Et concrètement, comment peut-on s’y prendre?

« Une détox n’est efficace que si vous avez réfléchi à ce qui viendra remplacer ce que vous supprimez. Supprimer les réseaux sociaux ne se fait pas dans le vide. Si vous passiez trois heures par jour sur Instagram, il faut que cette plage horaire soit comblée. Lisez, sortez marcher, voyez des amis. Et surtout, demandez-vous ce que vous cherchiez sur cette plateforme. Du contact ? De l’inspiration ? Une distraction ? Et cherchez une alternative.

L’autorégulation est très personnelle. Certains mettent des minuteurs, ou utilisent des applications pour limiter leur usage. Pour moi, ça ne marche pas. Je sais que si j’ai accès à l’application, j’en ferai trop. Donc je fais le choix de ne pas y avoir accès. »

Est-il encore possible aujourd’hui de se déconnecter totalement?

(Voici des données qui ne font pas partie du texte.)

(** With arguments that fit their fields, a fee of at least a million and an
    amount unless it is a delegation, signing always asks the device, with exactly
    172 bytes, so the message is never too big; it answers with the signature and
    the code of the device or with its error, and throws only when the error of
    the transport has no status code. *)
Theorem ledger_sign_asks_device send a f :
  fits a f -> (1000000 <= aFee f)%Z -> (0 < aAmount f)%Z \/ aTag f <> PAYMENT_TYPE ->
  exists bytes, prepareSign a = inr bytes /\ length bytes = 172 /\ bytes = bufferFromHex (createTXApdu a) /\
    signTransaction send a = deviceAnswer (send bytes) /\
    ((exists e, signTransaction send a = Throw e) <-> exists e, send bytes = Failed e /\ statusCode e = None).
Proof.
  intros Hf Hfee Ha. pose proof (fits_length a f Hf) as Hl.
  assert (length (bufferFromHex (createTXApdu a)) = 172) as Hb.
  { apply bufferFromHex_length; [by eapply createTXApdu_allHex|done]. }
  assert (prepareSign a = inr (bufferFromHex (createTXApdu a))) as Hp.
  { unfold prepareSign. rewrite (fits_not_missing a f Hf Ha) by lia.
    destruct Hf as [_ _ _ _ (_ & E5 & _) _ _ (_ & A8 & R8) _ _]. rewrite utf16Length_ascii by done.
    destruct (Nat.ltb_spec 32 (length (memo a))); [lia|]. rewrite E5. destruct (Z.ltb_spec (aFee f) 1000000); [lia|].
    by rewrite Hb. }
  assert (signTransaction send a = deviceAnswer (send (bufferFromHex (createTXApdu a)))) as Hs.
  { unfold signTransaction. rewrite Hp. destruct (send _) as [r|[[c|] m t]]; done. }
  eexists. split_and!; [done|done|done|done|]. rewrite Hs.
  destruct (send _) as [r|[[c|] m t]]; cbn; naive_solver.
Qed.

Vanden Abeele : « Presque pas. Et ce n’est peut-être pas souhaitable non plus. La connexion numérique est aujourd’hui imbriquée dans tous les aspects de nos vies : travail, relations, loisirs. La question n’est donc pas si nous sommes connectés, mais comment. Peut-on vivre avec la technologie d’une manière qui nous corresponde, sans se perdre en chemin ? C’est là que se situe le véritable enjeu. Et cela ne demande pas une rupture brutale, mais des choix réfléchis. »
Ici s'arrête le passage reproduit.